Sunday Evening - Programming with XML
You've come a long way in a very short time. Congratulations!
With the essential aspects of XML behind you, you're now ready to
get into working with XML. This lesson is made up of three major
parts:
- XML data binding with Internet Explorer.
- Working with the XML DOM in Internet Explorer.
- Using the Microsoft .NET Framework to work with XML.
The first part requires next to no programming experience at
all, but the last two parts get into a fair amount of
programming. You don't necessarily have to be a professional
programmer to be able to understand the material in this lesson.

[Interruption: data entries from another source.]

Lemma program_pin_run p path s : dirname path = base ->
  runs False (unchanged s)
    (fun _ s' => grown (program_entries path (instances p)) (pins s.2) (pins s'.2) /\ held (program_entries path (instances p)) s' /\
      program_fine p path s' /\ keeps base s s')
    (bpf_program__pin alloc (Some p) (Some path)) s.
Proof using Hmem.
  intros Eb. unfold bpf_program__pin. apply run_bind, check_run; [done|intros err s' E; split; [by rewrite E|by apply keeps_same]|].
  intros s0 E0 Hd. destruct (Nat.eqb_spec (length (instances p)) 0) as [|Hn0]; [split; [by rewrite E0|by apply keeps_same]|].
  assert (instances p <> []) as Hne by by destruct (instances p). destruct (Nat.eqb_spec (length (instances p)) 1) as [E1|Hn1].
  - destruct (instances p) as [|fd [|]] eqn:Ei; [done| |done]. unfold runs.
    pose proof (proj1 (pin_instance_shape p path 0 fd s0 ltac:(by rewrite Ei))) as Hs. change (Z.of_nat 0) with 0 in Hs. rewrite Hs. clear Hs. apply pin_one_run; rewrite E0.
    + intros err s' E Hk. split; [done|by eapply keeps_shift].
    + intros s' Hg Hh Hk. split; [done|]. split; [done|]. pose proof (keeps_shift _ _ _ E0 Hk) as Hk'. split; [|done].
      unfold program_fine. rewrite Ei. split; [apply Hk'; [done|by right]|]. by split.
  - apply run_bind, run_ret, run_bind, (make_dir_run base). intros r s1 E1 K1.
    pose proof (keeps_shift _ _ _ E0 K1) as K1'. rewrite E0 in E1. destruct r as [u|err]; [|done].
    eapply run_impl; [apply (pin_each_run (at_instance p path (bpf_program__pin_instance alloc)) (instance_entry p path) (instance_fine p path) base)|..].
    + done.
    + intros j s2 Hj. apply elem_of_seq in Hj. apply at_instance_pin. lia.
    + intros d a rest s2 El Hh Hnd. by apply (unwind_instances_run p path d a rest).
    + done.
    + intros err s2 [E2 K2]. split; [by rewrite E2|]. apply (keeps_trans _ s s1 s2); [done|done|]. intros f. by rewrite E1.
    + intros [] s2 (G2 & [Hh Hf] & K2). rewrite instance_entries in G2, Hh by done. rewrite E1 in G2. split; [done|]. split; [done|].
      assert (keeps base s s2) as K3 by (apply (keeps_trans _ s s1 s2); [done|done|]; intros f; by rewrite E1).
      split; [|done]. split; [apply K3; [done|by right]|]. split; [done|]. intros _ j Hj. apply Hf, elem_of_seq. lia.
Qed.

(** Unpinning removes the files, even where the directory cannot be removed. *)
Lemma program_unpin_run p path s : dirname path = base ->
  held (program_entries path (instances p)) s -> NoDup (files (program_entries path (instances p))) -> program_fine p path s ->
  runs False (fun err s' => gone (program_entries path (instances p)) s err s' /\ length (instances p) <> 1%nat)
    (gone (program_entries path (instances p)) s) (bpf_program__unpin alloc (Some p) (Some path)) s.
Proof using Hmem.
  intros Eb Hh Hnd (Hd & Hne & Hf). unfold bpf_program__unpin. apply run_bind, check_fine; [done|done|]. intros s0 E0.
  destruct (Nat.eqb_spec (length (instances p)) 0) as [Hz|Hn0]; [by destruct (instances p)|].
  destruct (Nat.eqb_spec (length (instances p)) 1) as [E1|Hn1].
  - destruct (instances p) as [|fd [|]] eqn:Ei; [done| |done]. unfold runs.
    pose proof (proj2 (pin_instance_shape p path 0 fd s0 ltac:(by rewrite Ei))) as Hs. change (Z.of_nat 0) with 0 in Hs. rewrite Hs. clear Hs. cbn [program_entries] in *.
    apply (unpin_one_run _ _ _ fd); [unfold held, okdir in *; by rewrite E0|]. rewrite E0. intros s' E Hk. split; [done|by eapply keeps_shift].
  - rewrite <- instance_entries in Hh, Hnd |- * by done. apply run_bind, run_ret. eapply run_seq.
    { eapply run_impl; [apply (unpin_each_run (at_instance p path (bpf_program__unpin_instance alloc)) (instance_entry p path) (instance_fine p path) base)
        |done|intros ? ? []|intros a s' Ha; exact Ha].
      - done.
      - intros j s1 H1' _ H2'. by apply at_instance_unpin.
      - split; [unfold held, okdir in *; by rewrite E0|]. intros j [_ Hj]%elem_of_seq. split; [apply lookup_lt_is_Some_2; lia|apply Hf; [done|lia]].
      - done. }
    intros [] s1 [E1 K1]. rewrite E0 in E1. apply (keeps_shift s) in K1; [|done]. apply (rmdir_run base); [done|]. intros r s2 E2 K2.
    assert (gone (entries (instance_entry p path) (seq 0 (length (instances p)))) s tt s2) as Hend; [|by destruct r].
    split; [by rewrite E2|]. apply (keeps_trans _ s s1 s2); [done|done|]. intros f _. by rewrite E2.
Qed.
End pinning.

A lot of people know just enough programming to write
applications for themselves, while others are interested in
programming to a degree but haven't had the opportunity to
explore it on their own. If the latter describes your situation,
this section will be of interest to you. Even if you're not at
all experienced in programming, you should at least skim through
this section to see XML from another perspective.
The samples in the last three major sections use the following
programming languages: C# (pronounced "see-sharp"), JavaScript,
and VBScript. You don't necessarily need to know any of those
programming languages, but some programming experience will help
you understand the samples more easily. The discussion of the
.NET Framework explains what it is and how it uses XML.
XML Data Binding with Internet Explorer
Data binding is a general term for connecting a data source
with a control that's capable of displaying data. Data
source describes anything that acts as a source of data, such
as a database or an XML document. Control is another
general term for a visual element that's used to lay out
information on the screen, like a table.
Internet Explorer can bind an HTML table to an XML data
source, without programming, so you can easily display formatted
XML data within a table on an HTML page. This is made possible by
something called a Data Source Object (DSO). The DSO
doesn't require any programming and is very easy to work with. It
often satisfies most people's requirements. The only drawback to
using the DSO is that it's available only with Internet Explorer
version 4.0 and later.
You're limited to working with an HTML table to display data
that you acquire through the DSO, and the DSO is capable of
working with relatively simple data structures. The first
example, shown in Figure 7.1, demonstrates how to use the DSO to
generate a table that contains a listing of books, authors, and
each book's Library of Congress (LOC) classification.
Figure 7.1- Displaying XML data in an HTML table.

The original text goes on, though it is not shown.